En cuanto se hizo de día mi amigo y yo, ateridos, hambrientos, muertos de sueño, llamamos a la puerta del convento, quizás con un aire de pecadores menos arrepentidos que decepcionados por no tener nada de lo que arrepentirse. Las monjas nos dieron de desayunar y nos dejaron dormir unas horas antes de que nos echáramos de nuevo a la carretera, con los alimentos que nos regalaron para el camino. Hasta para ser hippies errantes nos faltaba dinero, igual que nos faltaba fe para ser peregrinos. En puestos de frutas al costado de las carreteras comprábamos por unas pocas liras racimos de uvas y tajadas exquisitas de sandía que nos saciaban la sed en las mañanas de calor. Italianos amables nos recogían en sus coches y nos daban conversación en ese idioma que nos entusiasmaba incluso cuando nos hablaban tan rápido que ya no lo entendíamos. Algunas veces nos invitaban a tomar algo en alguna parada. A nosotros la fe católica nos la habían quitado a guantazos y penitencias los curas de nuestra niñez, y aún no éramos lo bastante perspicaces para darnos cuenta de que la bondad que recibíamos durante nuestro viaje, en el convento de las Piccole Sorelle o en las carreteras secundarias de Italia, procedía de un manantial no necesariamente cristiano, pero sí alimentado por el mismo impulso de compasión y fraternidad que empapa las páginas más luminosas de los evangelios, y también el arte inspirado por ellos: las escenas de la pasión de Cristo de Caravaggio, con sus apóstoles con caras atezadas de campesinos o pescadores, o las dos pasiones de Bach, la de San Mateo y la de San Juan, que yo procuro escuchar aunque no sea Semana Santa con una emoción que no es solo la de su radiante belleza.

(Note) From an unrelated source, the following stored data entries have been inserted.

Lemma project_on_disabled m paused q :
  project_on {| sw_disabled_projects := disabled_projects m; sw_paused_agents := paused |} q =
  match m !! (q, PROJECT_ENABLED_KEY) with Some v => negb (project_off v) | None => true end.
Proof.
  unfold project_on. simpl.
  assert (existsb (fun p => String.eqb p q) (disabled_projects m) = true <->
    exists v, m !! (q, PROJECT_ENABLED_KEY) = Some v /\ project_off v = true) as Hiff.
  { rewrite existsb_exists. setoid_rewrite <-list_elem_of_In. setoid_rewrite String.eqb_eq.
    unfold disabled_projects. setoid_rewrite sort_str_perm.
    setoid_rewrite list_elem_of_fmap. setoid_rewrite elem_of_lfilter. split.
    - intros (p & ([[p' k] v] & -> & Hin & Hc) & <-). apply elem_of_map_to_list in Hin.
      apply andb_true_iff in Hc as [Hk Ho]. apply String.eqb_eq in Hk as ->. eauto.
    - intros (v & Hv & Ho). exists q. split; [|done]. exists ((q, PROJECT_ENABLED_KEY), v).
      split; [done|]. split; [by apply elem_of_map_to_list|]. by rewrite String.eqb_refl, Ho. }
  destruct (existsb _ _) eqn:E.
  - destruct (proj1 Hiff eq_refl) as (v & -> & ->). done.
  - destruct (m !! _) as [v|] eqn:Hv; [|done]. destruct (project_off v) eqn:Ho; [|done].
    exfalso. assert (false = true) as Hft by (apply Hiff; eauto). done.
Qed.

Section StoreLemmas.
Context `{World} `{JsonStrings}.

Lemma read_switches_Ok c s c' :
  read_switches c = (Ok s, c') ->
  s = {| sw_disabled_projects := disabled_projects (db_project_settings (c_db c));
         sw_paused_agents := parse_paused (db_settings (c_db c) !! PAUSED_AGENTS_KEY) |}.
Proof. unfold read_switches. intros Hr. by invert_ok. Qed.

Lemma keep_paused_Ok a ids c l c' :
  keep_paused a ids c = (Ok l, c') ->
  c_db c' = c_db c /\
  l = lfilter (fun id => negb (String.eqb id a) && is_some (db_workspaces (c_db c) !! id)) ids.
Proof.
  revert c l. induction ids as [|id ids IH]; simpl; intros c l Hk; [by invert_ok|].
  destruct (String.eqb id a); simpl; [by apply IH|].
  unfold agent_exists in Hk. invert_ok.
  match goal with Hrec : keep_paused a ids _ = _ |- _ => apply IH in Hrec as [Hdb ->] end.
  split; [by rewrite Hdb|]. simpl. by destruct (is_some _).
Qed.

Lemma set_agent_paused_Ok a p c u c' :
  set_agent_paused a p c = (Ok u, c') ->
  c_db c' = set_settings (fun m => <[PAUSED_AGENTS_KEY := json_print (push_if p a
    (lfilter (fun id => negb (String.eqb id a) && is_some (db_workspaces (c_db c) !! id))
       (parse_paused (db_settings (c_db c) !! PAUSED_AGENTS_KEY))))]> m) (c_db c).
Proof.
  unfold set_agent_paused. intros Hs. invert_ok.
  match goal with Hrec : keep_paused a _ _ = _ |- _ => apply keep_paused_Ok in Hrec as [Hdb ->] end.
  simpl. by rewrite Hdb.
Qed.
End StoreLemmas.

(** ** Properties *)

(** (C40) An append that succeeds leaves of the checkout's history exactly the newest rows, in the
    order it is read, at most [LOG_LIMIT], of those it had and one new row, which has a row id above
    all others and reads back as the entry appended. So no row dropped is newer than one kept; other
    checkouts' rows are untouched and row ids stay distinct. *)
Theorem append_log_keeps_newest `{World} e c u c' :
  let rows := db_autopilot_log (c_db c) in
  let rows' := db_autopilot_log (c_db c') in
  let same := same_checkout (le_agent_id e) (le_subdir e) in
  NoDup (lr_rowid <$> rows) -> append_log e c = (Ok u, c') ->
  NoDup (lr_rowid <$> rows') /\
  (exists new, entry_of_row new = Some e /\ (forall r, r ∈ rows -> (lr_rowid r < lr_rowid new)%N) /\
     newest_first (lfilter same rows') = take LOG_LIMIT (newest_first (lfilter same rows ++ [new]))) /\
  length (lfilter same rows') = Nat.min LOG_LIMIT (S (length (lfilter same rows))) /\
  (forall k r, k ∈ rows' -> same k = true -> r ∈ rows -> same r = true -> r ∉ rows' -> newer k r) /\
  (forall p, (forall r, p r = true -> same r = false) -> lfilter p rows' = lfilter p rows).
Proof.
  intros rows rows' same Hnd Happ. unfold append_log in Happ. subst rows rows'. invert_ok.
  match goal with Hs : sql _ _ = _ |- _ => apply sql_Ok in Hs as (_ & d & Hd & ->) end.
  simpl in *. destruct (existsb _ _); [done|]. injection Hd as <- <-. simpl.
  set (rows := db_autopilot_log (c_db c)) in *. set (new := row_of_entry (next_rowid rows) e).
  pose proof (append_NoDup rows e Hnd) as Hnd'. fold new in Hnd'.
  assert (lfilter same (rows ++ [new]) = lfilter same rows ++ [new]) as Hsame.
  { rewrite lfilter_app. simpl. unfold same, same_checkout. simpl. by rewrite String.eqb_refl, eqb_refl. }
  pose proof (trim_keeps (le_agent_id e) (le_subdir e) (rows ++ [new]) Hnd') as Hkeep.
  unfold mine in Hkeep. fold same in Hkeep. rewrite Hsame in Hkeep.
  split; [by apply trim_NoDup|]. split.
  { exists new. split; [apply row_entry_roundtrip|]. split; [apply next_rowid_fresh|done]. }
  split; [|split].
  - rewrite <-(newest_first_perm (lfilter same (trim_log _ _ _))), Hkeep, length_take, newest_first_perm,
      length_app, Nat.add_1_r. reflexivity.
  - intros k r Hk Hks Hr Hrs Hout.
    assert (k ∈ lfilter same (trim_log (le_agent_id e) (le_subdir e) (rows ++ [new]))) as Hk'.
    { by apply elem_of_lfilter. }
    unfold same in Hk'. rewrite trim_mine in Hk'. apply elem_of_lfilter in Hk' as [Hkm Hkk].
    apply lcontains_true in Hkk.
    eapply (trim_newest (le_agent_id e) (le_subdir e) (rows ++ [new]) Hnd'); [done|done| |].
    + apply elem_of_lfilter. split; [|done]. apply elem_of_app. by left.
    + intros Hrk. apply Hout. unfold trim_log. apply elem_of_lfilter.
      split; [apply elem_of_app; by left|]. apply orb_true_iff. right. by apply lcontains_true.
  - intros p Hp. rewrite trim_others by done. rewrite lfilter_app. simpl.
    destruct (p new) eqn:Hpn; [|by rewrite app_nil_r]. apply Hp in Hpn.
    unfold same, same_checkout in Hpn. simpl in Hpn. by rewrite String.eqb_refl, eqb_refl in Hpn.
Qed.

Definition witness_entry : LogEntry := {|
  le_id := "e1"; le_agent_id := "a"; le_subdir := None; le_at := 5; le_outcome := OutDispatch;
  le_rung := Resolve; le_attempt := 1; le_reason := None;
|}.

Lemma append_log_keeps_newest_witness :
  let c := {| c_db := empty_db; c_tick := 0 |} in
  let c' := (@append_log (calm_world show_nat) witness_entry c).2 in
  NoDup (lr_rowid <$> db_autopilot_log (c_db c')) /\ length (db_autopilot_log (c_db c')) = 1.
Proof.
  split; [|vm_compute; reflexivity].
  eapply (@append_log_keeps_newest (calm_world show_nat) witness_entry {| c_db := empty_db; c_tick := 0 |} ()).
  - constructor.
  - vm_compute. reflexivity.
Defined.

Regresados de nuestro viaje, ya restablecidos de penalidades por los cuidados culinarios e higiénicos de nuestras madres, mi amigo y yo nos enteramos de que el Papa Juan Pablo I acababa de morir. Corrían rumores de que su muerte había sido facilitada de algún modo. Y entonces nos acordamos de aquella luz mínima encendida en mitad de la noche en el Vaticano.